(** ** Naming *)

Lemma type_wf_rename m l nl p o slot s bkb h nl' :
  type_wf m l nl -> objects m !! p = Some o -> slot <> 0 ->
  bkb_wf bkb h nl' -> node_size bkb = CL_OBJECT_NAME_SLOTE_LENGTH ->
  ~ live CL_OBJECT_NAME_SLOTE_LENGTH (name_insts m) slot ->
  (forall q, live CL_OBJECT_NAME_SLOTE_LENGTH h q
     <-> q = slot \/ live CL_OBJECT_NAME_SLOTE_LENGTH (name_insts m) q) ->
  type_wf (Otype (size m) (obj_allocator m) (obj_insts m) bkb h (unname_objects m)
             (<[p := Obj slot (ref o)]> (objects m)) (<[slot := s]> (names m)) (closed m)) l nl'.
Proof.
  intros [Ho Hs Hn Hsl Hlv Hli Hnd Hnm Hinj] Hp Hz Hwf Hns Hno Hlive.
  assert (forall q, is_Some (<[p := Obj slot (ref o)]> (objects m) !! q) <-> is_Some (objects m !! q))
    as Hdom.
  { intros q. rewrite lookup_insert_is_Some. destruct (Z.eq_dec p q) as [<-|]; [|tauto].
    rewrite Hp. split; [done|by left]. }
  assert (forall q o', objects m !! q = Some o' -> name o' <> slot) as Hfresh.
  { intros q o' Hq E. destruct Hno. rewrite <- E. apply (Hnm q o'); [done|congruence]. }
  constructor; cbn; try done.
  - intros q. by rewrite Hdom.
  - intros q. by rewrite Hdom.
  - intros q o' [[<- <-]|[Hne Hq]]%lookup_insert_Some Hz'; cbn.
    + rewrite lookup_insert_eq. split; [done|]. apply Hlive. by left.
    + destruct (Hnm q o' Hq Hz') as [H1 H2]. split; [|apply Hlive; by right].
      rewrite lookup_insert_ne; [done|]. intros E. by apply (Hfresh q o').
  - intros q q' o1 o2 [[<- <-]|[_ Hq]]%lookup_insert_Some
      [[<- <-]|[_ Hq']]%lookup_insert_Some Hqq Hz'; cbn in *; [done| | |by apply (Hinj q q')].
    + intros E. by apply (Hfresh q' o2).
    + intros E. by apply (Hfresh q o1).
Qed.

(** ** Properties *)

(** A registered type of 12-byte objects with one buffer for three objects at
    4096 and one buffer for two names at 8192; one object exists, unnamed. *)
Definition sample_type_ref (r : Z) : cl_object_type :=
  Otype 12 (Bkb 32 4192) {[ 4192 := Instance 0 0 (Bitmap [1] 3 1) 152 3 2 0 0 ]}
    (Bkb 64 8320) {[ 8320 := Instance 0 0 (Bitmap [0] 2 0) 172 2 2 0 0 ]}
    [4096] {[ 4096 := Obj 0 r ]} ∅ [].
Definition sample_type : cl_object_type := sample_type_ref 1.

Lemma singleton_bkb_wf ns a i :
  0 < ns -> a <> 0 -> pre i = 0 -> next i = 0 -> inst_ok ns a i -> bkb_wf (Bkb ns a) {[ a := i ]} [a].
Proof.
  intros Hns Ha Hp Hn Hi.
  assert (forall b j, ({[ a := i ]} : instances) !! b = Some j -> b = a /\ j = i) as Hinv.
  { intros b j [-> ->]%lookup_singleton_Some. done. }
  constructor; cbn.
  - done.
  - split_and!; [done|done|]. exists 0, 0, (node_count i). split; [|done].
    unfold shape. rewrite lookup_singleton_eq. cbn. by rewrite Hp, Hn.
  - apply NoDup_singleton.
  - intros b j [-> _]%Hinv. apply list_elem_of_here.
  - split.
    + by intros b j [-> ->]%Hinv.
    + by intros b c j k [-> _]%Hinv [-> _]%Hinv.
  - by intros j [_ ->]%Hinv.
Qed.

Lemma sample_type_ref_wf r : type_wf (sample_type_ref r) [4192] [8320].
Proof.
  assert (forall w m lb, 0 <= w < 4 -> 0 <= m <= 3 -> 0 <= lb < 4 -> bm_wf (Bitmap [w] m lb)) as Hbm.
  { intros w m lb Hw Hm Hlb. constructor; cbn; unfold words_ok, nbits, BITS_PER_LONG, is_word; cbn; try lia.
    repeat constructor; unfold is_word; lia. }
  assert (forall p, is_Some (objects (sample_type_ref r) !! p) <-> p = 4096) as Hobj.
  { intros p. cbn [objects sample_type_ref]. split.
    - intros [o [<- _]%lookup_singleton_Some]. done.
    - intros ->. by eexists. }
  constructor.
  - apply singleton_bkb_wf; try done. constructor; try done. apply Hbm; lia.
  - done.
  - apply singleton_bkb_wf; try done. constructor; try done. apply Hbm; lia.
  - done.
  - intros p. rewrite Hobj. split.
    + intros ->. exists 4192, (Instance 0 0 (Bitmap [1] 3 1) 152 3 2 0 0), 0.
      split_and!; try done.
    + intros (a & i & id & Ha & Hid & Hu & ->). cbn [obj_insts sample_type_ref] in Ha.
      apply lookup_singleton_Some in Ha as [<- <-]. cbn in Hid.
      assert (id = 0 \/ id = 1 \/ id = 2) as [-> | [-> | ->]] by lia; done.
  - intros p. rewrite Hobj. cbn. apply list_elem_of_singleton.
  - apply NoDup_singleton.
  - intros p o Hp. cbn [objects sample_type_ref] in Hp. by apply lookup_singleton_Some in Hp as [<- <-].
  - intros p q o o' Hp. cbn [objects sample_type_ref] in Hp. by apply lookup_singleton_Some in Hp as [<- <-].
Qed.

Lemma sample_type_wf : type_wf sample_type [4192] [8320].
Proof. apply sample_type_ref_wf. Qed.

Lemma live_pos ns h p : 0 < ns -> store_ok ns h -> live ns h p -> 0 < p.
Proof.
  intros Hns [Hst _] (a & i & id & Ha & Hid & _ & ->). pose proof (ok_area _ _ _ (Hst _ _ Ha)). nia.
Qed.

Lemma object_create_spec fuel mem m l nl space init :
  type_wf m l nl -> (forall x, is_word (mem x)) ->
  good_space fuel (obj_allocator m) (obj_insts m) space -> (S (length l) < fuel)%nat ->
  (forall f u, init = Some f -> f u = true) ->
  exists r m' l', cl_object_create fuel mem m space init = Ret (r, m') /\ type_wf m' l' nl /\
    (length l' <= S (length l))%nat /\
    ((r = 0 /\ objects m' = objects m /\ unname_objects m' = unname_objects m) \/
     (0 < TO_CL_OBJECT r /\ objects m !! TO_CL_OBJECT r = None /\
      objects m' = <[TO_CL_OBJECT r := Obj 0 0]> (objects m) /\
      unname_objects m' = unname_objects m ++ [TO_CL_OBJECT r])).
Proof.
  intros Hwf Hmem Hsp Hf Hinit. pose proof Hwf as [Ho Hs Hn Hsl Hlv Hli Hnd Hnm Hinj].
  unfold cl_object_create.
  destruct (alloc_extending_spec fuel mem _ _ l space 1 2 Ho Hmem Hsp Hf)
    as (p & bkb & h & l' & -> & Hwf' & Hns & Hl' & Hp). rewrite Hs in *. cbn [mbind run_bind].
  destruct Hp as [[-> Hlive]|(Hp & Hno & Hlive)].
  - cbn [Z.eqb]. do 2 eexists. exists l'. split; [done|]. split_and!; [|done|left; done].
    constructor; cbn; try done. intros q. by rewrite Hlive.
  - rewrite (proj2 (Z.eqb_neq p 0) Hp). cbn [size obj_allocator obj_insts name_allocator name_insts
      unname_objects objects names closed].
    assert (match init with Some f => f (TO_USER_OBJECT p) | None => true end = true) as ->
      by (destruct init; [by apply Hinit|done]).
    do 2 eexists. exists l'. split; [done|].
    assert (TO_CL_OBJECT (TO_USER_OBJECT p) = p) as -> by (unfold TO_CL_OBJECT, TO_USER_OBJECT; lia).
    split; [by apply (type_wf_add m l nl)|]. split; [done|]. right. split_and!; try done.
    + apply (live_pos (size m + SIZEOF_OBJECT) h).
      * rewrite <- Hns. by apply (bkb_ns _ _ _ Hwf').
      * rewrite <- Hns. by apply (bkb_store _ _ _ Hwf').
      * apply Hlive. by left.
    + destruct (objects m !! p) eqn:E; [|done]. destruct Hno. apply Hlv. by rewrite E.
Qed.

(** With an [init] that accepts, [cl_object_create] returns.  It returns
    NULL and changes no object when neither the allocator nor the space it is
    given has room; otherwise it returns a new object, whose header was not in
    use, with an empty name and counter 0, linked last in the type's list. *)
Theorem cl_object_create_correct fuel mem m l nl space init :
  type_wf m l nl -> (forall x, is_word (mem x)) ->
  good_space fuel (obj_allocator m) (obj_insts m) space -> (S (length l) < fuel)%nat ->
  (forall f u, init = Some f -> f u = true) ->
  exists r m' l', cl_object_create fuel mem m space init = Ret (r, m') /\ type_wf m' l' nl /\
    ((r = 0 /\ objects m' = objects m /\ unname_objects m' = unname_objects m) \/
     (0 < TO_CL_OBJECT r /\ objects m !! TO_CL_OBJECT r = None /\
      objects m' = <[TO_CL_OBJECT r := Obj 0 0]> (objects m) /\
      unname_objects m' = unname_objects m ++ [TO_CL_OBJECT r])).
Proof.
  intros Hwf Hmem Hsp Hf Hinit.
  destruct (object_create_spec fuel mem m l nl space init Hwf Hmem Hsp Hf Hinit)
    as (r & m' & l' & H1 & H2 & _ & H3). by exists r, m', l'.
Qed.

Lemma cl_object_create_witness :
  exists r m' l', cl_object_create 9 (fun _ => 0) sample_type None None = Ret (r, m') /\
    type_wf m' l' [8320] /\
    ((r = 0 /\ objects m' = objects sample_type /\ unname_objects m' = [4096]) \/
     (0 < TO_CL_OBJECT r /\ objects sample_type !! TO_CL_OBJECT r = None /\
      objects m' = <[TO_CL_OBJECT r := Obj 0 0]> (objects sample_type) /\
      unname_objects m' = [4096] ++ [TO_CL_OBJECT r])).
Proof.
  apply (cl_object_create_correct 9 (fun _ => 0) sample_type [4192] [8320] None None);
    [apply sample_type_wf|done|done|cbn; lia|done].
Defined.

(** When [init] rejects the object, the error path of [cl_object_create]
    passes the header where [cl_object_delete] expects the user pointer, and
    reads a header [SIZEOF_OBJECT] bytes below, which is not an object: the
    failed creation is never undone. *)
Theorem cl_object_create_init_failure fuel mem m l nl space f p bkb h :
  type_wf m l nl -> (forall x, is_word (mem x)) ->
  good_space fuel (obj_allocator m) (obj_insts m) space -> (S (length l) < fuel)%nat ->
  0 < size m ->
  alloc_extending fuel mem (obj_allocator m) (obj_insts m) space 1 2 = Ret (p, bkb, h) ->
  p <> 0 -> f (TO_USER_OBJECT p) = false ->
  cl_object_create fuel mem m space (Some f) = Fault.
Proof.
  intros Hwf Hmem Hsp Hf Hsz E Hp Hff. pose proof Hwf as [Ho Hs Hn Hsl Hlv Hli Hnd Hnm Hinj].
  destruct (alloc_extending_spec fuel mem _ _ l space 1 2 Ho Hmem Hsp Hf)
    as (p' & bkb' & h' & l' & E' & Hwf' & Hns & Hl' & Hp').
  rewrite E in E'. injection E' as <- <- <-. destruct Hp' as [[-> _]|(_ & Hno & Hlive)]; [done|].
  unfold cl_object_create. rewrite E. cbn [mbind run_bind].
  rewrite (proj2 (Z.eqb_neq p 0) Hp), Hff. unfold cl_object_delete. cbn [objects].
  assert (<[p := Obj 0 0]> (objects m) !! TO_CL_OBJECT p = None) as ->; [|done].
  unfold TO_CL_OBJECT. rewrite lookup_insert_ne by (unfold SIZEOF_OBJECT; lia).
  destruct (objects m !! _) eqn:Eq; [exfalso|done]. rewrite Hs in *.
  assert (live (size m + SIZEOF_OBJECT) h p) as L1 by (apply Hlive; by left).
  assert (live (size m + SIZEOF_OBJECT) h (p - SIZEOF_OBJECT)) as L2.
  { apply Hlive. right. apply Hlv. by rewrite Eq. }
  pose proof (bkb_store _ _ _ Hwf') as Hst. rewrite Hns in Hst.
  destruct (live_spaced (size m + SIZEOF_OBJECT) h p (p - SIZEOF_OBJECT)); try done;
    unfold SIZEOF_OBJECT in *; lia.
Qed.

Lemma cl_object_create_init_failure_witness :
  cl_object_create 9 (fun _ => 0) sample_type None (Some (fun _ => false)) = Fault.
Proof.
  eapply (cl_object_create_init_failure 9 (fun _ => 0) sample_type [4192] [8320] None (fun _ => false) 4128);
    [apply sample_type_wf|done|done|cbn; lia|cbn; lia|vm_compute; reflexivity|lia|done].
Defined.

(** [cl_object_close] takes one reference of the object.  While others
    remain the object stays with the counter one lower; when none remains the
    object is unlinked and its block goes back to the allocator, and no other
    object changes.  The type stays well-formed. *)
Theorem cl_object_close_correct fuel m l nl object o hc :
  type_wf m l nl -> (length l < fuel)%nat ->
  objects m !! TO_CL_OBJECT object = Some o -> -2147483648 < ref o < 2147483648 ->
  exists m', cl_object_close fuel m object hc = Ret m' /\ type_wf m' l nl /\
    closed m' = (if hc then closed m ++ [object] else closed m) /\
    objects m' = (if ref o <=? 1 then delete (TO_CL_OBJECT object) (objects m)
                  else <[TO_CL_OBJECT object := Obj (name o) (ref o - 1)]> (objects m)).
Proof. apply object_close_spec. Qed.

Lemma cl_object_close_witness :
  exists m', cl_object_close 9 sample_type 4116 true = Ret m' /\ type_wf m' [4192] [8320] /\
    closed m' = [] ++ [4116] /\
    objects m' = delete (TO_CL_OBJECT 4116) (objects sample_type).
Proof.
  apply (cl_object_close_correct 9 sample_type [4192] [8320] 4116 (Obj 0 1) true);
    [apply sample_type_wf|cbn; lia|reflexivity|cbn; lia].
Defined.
******************************
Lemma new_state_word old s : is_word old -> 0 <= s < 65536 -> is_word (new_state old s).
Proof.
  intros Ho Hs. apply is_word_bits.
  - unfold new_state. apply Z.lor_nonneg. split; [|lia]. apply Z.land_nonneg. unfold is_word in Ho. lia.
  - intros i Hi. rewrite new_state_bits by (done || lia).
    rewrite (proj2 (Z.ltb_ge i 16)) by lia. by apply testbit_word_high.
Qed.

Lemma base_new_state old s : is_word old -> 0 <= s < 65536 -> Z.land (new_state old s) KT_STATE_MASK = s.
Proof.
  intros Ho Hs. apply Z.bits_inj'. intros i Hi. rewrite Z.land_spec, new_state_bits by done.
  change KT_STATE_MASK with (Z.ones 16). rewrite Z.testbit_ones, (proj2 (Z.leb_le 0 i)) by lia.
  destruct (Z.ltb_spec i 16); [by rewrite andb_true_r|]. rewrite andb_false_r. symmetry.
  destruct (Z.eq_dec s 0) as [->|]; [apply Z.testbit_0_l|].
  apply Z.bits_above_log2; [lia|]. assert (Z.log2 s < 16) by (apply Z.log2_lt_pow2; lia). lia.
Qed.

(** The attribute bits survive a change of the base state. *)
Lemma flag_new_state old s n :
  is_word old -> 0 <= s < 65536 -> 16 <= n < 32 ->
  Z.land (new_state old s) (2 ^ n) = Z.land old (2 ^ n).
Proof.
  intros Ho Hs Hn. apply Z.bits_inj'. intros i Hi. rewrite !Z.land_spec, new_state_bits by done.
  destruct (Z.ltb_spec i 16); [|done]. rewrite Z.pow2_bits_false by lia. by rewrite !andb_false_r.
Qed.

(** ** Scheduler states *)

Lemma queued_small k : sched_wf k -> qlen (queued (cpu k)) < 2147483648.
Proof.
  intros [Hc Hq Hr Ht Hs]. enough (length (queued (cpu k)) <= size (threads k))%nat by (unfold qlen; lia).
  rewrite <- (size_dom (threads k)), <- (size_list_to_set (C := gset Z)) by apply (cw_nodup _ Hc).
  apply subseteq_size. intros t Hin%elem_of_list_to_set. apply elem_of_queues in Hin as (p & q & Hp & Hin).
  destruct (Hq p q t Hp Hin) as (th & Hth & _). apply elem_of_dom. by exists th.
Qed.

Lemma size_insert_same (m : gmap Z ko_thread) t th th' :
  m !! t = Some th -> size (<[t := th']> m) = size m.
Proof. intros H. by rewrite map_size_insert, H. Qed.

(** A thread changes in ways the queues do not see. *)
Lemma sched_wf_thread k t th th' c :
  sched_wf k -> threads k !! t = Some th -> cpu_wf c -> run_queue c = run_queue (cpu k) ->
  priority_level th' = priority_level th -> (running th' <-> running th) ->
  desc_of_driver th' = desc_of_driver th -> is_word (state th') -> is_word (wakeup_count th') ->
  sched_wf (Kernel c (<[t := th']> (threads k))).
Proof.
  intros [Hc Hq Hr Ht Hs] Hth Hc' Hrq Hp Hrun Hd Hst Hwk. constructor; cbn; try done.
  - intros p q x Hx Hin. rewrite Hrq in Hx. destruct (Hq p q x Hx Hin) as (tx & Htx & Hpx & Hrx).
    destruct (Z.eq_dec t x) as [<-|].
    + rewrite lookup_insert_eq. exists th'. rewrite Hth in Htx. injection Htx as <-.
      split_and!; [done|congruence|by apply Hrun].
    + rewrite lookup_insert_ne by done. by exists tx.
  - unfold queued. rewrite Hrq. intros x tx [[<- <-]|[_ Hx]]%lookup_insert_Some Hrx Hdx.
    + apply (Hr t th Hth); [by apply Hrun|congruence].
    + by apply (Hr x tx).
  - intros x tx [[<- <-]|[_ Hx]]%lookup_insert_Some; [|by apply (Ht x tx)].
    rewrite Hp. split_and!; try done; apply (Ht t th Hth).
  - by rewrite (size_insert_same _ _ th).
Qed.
******************************
__REQUIRED ACTION__: Take exactly the lines from the one containing "sched_wf k -> threads" through the one containing "intros [Hc Hq Hr Ht Hs] Hth" in the data above, and output them with nothing added.

__RESULT FOR THIS EXERCISE__:
  sched_wf k -> threads k !! t = Some th -> cpu_wf c -> run_queue c = run_queue (cpu k) ->
  priority_level th' = priority_level th -> (running th' <-> running th) ->
  desc_of_driver th' = desc_of_driver th -> is_word (state th') -> is_word (wakeup_count th') ->
  sched_wf (Kernel c (<[t := th']> (threads k))).
Proof.
  intros [Hc Hq Hr Ht Hs] Hth Hc' Hrq Hp Hrun Hd Hst Hwk. constructor; cbn; try done.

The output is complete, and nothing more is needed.